AIM OF THE EXERCISE → Nothing but the lines below between the line holding "38) = false" and the line holding "assert (E3 : filter", inclusive, should appear in the answer, each set down exactly.

[Dataset entries]
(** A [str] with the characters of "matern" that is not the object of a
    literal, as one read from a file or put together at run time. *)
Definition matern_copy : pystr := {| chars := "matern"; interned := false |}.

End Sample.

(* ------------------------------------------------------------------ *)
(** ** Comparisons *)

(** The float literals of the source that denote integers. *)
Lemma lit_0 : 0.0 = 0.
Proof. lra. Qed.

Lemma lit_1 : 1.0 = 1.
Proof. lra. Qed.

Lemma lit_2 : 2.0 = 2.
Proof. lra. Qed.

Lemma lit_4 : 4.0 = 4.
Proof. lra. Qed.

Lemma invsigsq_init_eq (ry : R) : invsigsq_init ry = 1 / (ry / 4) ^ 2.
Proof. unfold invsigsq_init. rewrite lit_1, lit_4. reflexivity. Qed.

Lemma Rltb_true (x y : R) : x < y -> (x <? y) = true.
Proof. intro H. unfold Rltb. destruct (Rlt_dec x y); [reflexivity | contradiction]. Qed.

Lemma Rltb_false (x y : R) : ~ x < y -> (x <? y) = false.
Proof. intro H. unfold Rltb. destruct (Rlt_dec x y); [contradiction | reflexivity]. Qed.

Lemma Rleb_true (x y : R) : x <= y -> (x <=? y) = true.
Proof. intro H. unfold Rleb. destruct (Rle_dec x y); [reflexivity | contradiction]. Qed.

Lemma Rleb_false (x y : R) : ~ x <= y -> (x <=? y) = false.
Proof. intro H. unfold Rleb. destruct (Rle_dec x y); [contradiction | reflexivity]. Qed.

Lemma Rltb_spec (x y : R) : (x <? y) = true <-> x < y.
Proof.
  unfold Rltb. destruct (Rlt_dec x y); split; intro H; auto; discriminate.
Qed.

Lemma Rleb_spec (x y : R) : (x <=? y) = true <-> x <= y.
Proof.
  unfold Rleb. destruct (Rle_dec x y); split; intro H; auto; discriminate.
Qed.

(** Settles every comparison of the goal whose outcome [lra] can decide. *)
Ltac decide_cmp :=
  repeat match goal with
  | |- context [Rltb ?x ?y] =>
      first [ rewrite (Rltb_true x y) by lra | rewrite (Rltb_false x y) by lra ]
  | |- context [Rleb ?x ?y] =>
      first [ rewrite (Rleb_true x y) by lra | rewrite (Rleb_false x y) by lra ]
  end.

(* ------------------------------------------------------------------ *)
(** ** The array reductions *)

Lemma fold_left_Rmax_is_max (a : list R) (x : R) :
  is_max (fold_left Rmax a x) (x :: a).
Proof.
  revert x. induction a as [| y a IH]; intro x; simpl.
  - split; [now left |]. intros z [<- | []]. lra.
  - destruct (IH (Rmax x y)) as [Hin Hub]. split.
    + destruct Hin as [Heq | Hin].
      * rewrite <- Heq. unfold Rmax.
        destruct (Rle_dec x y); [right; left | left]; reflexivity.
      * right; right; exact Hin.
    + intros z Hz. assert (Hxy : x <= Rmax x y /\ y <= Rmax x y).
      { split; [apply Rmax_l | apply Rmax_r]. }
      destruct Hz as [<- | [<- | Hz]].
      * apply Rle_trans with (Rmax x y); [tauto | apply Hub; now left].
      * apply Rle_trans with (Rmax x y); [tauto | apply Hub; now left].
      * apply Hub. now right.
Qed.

--

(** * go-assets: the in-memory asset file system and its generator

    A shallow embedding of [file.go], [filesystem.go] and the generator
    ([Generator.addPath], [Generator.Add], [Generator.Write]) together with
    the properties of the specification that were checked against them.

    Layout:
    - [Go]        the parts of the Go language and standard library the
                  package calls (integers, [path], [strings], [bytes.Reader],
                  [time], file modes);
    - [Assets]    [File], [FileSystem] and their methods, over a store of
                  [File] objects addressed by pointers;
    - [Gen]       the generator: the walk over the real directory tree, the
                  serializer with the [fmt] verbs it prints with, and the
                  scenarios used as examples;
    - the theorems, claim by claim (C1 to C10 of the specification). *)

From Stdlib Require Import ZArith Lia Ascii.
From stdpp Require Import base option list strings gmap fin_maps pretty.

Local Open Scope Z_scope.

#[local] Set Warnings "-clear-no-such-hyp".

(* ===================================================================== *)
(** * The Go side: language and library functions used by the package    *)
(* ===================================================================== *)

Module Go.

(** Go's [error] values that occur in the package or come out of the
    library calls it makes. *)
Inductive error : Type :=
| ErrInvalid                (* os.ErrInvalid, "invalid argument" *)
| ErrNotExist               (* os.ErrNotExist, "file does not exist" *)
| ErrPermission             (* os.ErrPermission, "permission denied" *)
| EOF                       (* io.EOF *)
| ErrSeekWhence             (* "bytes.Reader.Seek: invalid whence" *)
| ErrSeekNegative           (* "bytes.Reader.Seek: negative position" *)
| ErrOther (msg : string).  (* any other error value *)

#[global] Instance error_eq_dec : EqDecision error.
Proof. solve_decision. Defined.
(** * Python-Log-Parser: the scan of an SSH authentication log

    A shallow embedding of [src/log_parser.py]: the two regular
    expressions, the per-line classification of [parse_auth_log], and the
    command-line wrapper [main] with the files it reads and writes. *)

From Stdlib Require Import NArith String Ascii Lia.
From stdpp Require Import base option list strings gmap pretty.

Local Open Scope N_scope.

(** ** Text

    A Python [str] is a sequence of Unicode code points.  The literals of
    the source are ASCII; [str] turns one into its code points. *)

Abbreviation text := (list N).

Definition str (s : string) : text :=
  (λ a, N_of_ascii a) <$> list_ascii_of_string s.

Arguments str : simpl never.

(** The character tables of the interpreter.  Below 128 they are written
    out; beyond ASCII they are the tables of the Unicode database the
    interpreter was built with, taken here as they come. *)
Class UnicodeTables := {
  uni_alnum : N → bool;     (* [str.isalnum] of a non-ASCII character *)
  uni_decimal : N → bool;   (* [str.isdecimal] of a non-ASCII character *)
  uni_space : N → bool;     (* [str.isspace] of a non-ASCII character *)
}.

---

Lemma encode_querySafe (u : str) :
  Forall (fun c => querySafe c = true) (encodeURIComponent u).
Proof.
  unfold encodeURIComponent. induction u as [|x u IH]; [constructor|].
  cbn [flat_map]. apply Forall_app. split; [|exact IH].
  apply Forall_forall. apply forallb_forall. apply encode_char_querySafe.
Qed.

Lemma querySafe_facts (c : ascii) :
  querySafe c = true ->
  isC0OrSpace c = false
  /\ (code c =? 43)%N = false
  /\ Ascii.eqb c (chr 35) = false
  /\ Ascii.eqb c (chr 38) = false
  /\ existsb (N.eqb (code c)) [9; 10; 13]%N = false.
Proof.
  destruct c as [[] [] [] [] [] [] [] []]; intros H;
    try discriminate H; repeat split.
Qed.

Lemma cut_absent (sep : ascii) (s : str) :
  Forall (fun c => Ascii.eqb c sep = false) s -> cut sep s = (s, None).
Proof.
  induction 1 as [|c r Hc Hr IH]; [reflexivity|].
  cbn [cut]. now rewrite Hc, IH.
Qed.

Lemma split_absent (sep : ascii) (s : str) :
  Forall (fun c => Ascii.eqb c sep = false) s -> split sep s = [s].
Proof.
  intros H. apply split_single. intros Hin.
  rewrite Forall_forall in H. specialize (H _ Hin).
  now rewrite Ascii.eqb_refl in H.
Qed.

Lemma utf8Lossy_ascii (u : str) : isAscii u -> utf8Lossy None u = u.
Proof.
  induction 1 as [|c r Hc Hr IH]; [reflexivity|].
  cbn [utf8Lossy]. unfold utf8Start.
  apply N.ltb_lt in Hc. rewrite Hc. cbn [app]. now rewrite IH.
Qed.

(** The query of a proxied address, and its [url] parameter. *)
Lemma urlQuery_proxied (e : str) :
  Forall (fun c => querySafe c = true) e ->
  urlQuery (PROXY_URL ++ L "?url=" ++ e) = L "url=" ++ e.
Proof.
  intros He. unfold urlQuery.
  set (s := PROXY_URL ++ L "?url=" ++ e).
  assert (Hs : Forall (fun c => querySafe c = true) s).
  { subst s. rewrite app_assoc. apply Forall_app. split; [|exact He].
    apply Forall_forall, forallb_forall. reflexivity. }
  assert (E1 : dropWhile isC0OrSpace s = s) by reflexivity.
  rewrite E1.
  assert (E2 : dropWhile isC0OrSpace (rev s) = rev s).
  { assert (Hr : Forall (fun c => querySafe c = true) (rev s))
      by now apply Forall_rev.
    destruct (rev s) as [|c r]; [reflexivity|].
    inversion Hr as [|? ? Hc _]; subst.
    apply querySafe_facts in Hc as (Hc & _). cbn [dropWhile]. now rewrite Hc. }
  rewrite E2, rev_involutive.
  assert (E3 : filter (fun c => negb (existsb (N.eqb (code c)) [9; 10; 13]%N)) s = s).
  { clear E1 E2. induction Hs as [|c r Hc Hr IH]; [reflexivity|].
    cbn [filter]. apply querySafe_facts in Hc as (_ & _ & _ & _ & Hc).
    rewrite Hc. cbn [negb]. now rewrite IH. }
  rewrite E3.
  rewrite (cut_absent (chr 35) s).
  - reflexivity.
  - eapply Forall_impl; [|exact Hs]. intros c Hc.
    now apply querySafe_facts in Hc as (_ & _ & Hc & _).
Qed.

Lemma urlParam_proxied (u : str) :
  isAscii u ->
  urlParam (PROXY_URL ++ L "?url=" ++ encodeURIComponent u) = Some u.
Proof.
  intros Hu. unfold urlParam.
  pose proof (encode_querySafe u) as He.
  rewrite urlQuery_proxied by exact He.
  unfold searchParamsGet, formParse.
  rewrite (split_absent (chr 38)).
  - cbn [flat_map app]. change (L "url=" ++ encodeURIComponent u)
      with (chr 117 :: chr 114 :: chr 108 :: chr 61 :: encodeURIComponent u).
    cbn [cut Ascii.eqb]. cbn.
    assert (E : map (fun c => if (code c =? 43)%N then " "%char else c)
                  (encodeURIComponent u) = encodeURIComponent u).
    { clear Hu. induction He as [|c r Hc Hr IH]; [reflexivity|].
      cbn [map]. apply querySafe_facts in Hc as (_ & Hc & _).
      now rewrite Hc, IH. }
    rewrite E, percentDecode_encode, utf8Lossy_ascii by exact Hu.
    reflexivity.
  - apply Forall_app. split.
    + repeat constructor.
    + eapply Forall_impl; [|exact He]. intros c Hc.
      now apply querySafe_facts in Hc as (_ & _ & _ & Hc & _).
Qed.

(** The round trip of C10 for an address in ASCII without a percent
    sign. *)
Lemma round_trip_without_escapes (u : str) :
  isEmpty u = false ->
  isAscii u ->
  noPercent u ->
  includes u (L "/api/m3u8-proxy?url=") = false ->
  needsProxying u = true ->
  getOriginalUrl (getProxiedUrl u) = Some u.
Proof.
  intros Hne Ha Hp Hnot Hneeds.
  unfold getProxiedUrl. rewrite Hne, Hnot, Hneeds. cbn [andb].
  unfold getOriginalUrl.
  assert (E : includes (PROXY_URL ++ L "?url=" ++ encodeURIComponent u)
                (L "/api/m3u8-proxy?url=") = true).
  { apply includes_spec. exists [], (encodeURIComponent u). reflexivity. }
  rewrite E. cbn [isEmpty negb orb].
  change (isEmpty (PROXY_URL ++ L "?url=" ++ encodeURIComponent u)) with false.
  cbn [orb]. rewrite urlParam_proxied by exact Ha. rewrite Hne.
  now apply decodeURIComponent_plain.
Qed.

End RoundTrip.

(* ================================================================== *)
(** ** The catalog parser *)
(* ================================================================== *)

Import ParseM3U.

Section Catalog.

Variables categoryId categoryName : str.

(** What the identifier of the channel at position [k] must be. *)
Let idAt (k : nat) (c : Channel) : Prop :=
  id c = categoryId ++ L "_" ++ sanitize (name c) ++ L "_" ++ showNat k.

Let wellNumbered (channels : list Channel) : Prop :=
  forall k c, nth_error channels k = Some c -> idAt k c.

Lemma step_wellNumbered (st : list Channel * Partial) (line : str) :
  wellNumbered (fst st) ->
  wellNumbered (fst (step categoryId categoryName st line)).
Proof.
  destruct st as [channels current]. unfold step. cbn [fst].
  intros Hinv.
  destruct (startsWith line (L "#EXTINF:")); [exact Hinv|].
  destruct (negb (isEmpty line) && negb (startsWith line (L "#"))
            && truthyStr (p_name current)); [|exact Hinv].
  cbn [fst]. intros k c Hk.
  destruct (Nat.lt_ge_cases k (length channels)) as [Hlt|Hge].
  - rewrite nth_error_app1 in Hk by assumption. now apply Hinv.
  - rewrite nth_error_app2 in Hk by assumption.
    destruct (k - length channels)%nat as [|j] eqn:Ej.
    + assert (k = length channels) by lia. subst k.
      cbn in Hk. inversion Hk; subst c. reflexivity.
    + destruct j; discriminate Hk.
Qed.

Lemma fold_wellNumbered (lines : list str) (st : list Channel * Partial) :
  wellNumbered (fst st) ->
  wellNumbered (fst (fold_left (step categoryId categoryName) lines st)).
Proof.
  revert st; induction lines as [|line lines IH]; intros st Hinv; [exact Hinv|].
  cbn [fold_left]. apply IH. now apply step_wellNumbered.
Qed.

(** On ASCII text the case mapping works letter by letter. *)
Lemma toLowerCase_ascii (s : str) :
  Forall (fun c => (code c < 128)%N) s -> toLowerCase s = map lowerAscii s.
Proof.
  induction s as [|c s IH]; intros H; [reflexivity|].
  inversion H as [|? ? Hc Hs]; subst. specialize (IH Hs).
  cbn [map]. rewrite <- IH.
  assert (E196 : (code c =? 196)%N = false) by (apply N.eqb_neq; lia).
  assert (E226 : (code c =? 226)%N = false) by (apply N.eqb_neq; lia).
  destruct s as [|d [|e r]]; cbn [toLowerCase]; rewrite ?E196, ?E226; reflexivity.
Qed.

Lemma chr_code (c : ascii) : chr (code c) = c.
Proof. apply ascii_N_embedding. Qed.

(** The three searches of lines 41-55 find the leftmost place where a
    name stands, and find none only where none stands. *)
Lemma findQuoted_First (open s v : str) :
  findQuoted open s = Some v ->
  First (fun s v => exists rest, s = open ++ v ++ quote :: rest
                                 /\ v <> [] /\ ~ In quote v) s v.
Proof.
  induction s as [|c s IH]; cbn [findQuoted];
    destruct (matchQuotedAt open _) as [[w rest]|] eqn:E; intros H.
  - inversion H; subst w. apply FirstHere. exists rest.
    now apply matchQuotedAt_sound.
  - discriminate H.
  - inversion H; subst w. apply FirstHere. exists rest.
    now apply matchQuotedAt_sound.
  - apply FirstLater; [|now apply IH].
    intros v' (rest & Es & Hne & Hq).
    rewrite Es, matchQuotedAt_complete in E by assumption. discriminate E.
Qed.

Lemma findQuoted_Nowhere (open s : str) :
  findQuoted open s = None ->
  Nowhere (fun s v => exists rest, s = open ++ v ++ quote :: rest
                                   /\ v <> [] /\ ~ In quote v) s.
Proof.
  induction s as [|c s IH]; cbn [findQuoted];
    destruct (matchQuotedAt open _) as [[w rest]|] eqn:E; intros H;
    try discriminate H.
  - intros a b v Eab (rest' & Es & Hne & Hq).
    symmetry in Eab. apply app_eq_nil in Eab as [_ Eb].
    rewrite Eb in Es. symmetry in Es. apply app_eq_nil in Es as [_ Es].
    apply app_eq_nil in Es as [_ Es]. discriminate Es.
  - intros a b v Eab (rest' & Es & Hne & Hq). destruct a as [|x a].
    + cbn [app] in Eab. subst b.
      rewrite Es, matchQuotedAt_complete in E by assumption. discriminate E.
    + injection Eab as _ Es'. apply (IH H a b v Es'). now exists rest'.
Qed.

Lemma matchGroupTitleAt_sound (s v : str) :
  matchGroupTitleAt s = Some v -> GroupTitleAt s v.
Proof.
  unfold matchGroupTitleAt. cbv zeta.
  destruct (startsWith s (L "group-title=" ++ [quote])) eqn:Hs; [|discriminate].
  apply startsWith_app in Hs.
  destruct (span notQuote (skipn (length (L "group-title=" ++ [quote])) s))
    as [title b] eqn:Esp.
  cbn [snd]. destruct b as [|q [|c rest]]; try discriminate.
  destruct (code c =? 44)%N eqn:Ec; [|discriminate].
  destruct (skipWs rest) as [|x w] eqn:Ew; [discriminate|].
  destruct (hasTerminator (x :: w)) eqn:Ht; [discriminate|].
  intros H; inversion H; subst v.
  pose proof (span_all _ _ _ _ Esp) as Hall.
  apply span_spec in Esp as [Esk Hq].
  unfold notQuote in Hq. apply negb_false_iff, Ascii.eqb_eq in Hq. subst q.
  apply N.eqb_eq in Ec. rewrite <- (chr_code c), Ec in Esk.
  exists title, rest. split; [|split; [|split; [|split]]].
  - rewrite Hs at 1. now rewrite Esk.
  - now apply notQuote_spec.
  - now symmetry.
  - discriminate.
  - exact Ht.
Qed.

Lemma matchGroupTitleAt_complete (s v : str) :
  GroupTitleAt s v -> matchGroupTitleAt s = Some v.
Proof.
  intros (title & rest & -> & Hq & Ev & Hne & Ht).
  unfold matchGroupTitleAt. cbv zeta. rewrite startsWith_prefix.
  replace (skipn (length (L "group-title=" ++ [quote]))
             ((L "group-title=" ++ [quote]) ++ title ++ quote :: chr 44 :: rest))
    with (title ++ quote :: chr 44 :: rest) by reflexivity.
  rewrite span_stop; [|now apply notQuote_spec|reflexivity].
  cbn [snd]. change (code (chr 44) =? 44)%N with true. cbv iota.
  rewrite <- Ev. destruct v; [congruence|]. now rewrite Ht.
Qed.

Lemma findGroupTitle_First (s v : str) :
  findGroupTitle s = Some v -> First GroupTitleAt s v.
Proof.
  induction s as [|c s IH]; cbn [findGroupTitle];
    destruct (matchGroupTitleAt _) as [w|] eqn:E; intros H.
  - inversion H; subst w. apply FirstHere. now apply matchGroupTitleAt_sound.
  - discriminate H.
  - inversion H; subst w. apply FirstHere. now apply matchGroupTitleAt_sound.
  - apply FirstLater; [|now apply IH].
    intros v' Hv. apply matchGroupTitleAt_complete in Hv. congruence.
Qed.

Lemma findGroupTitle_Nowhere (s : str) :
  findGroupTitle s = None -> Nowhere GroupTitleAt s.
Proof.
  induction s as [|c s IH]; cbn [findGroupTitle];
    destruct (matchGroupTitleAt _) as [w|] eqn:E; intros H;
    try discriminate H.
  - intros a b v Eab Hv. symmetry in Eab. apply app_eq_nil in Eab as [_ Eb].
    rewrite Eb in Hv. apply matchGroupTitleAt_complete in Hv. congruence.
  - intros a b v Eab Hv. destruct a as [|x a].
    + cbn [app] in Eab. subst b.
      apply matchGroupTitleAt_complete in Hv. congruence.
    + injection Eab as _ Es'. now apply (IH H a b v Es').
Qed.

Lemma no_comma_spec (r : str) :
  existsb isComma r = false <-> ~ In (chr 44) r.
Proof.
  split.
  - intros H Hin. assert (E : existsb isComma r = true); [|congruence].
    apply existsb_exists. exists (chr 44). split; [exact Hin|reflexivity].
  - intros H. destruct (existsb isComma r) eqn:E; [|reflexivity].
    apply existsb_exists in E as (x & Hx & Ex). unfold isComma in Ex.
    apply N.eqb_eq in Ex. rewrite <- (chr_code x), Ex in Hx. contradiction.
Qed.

ANSWER TO THIS PROBLEM →
  /\ Ascii.eqb c (chr 38) = false
  /\ existsb (N.eqb (code c)) [9; 10; 13]%N = false.
Proof.
  destruct c as [[] [] [] [] [] [] [] []]; intros H;
    try discriminate H; repeat split.
Qed.

Lemma cut_absent (sep : ascii) (s : str) :
  Forall (fun c => Ascii.eqb c sep = false) s -> cut sep s = (s, None).
Proof.
  induction 1 as [|c r Hc Hr IH]; [reflexivity|].
  cbn [cut]. now rewrite Hc, IH.
Qed.

Lemma split_absent (sep : ascii) (s : str) :
  Forall (fun c => Ascii.eqb c sep = false) s -> split sep s = [s].
Proof.
  intros H. apply split_single. intros Hin.
  rewrite Forall_forall in H. specialize (H _ Hin).
  now rewrite Ascii.eqb_refl in H.
Qed.

Lemma utf8Lossy_ascii (u : str) : isAscii u -> utf8Lossy None u = u.
Proof.
  induction 1 as [|c r Hc Hr IH]; [reflexivity|].
  cbn [utf8Lossy]. unfold utf8Start.
  apply N.ltb_lt in Hc. rewrite Hc. cbn [app]. now rewrite IH.
Qed.

(** The query of a proxied address, and its [url] parameter. *)
Lemma urlQuery_proxied (e : str) :
  Forall (fun c => querySafe c = true) e ->
  urlQuery (PROXY_URL ++ L "?url=" ++ e) = L "url=" ++ e.
Proof.
  intros He. unfold urlQuery.
  set (s := PROXY_URL ++ L "?url=" ++ e).
  assert (Hs : Forall (fun c => querySafe c = true) s).
  { subst s. rewrite app_assoc. apply Forall_app. split; [|exact He].
    apply Forall_forall, forallb_forall. reflexivity. }
  assert (E1 : dropWhile isC0OrSpace s = s) by reflexivity.
  rewrite E1.
  assert (E2 : dropWhile isC0OrSpace (rev s) = rev s).
  { assert (Hr : Forall (fun c => querySafe c = true) (rev s))
      by now apply Forall_rev.
    destruct (rev s) as [|c r]; [reflexivity|].
    inversion Hr as [|? ? Hc _]; subst.
    apply querySafe_facts in Hc as (Hc & _). cbn [dropWhile]. now rewrite Hc. }
  rewrite E2, rev_involutive.
  assert (E3 : filter (fun c => negb (existsb (N.eqb (code c)) [9; 10; 13]%N)) s = s).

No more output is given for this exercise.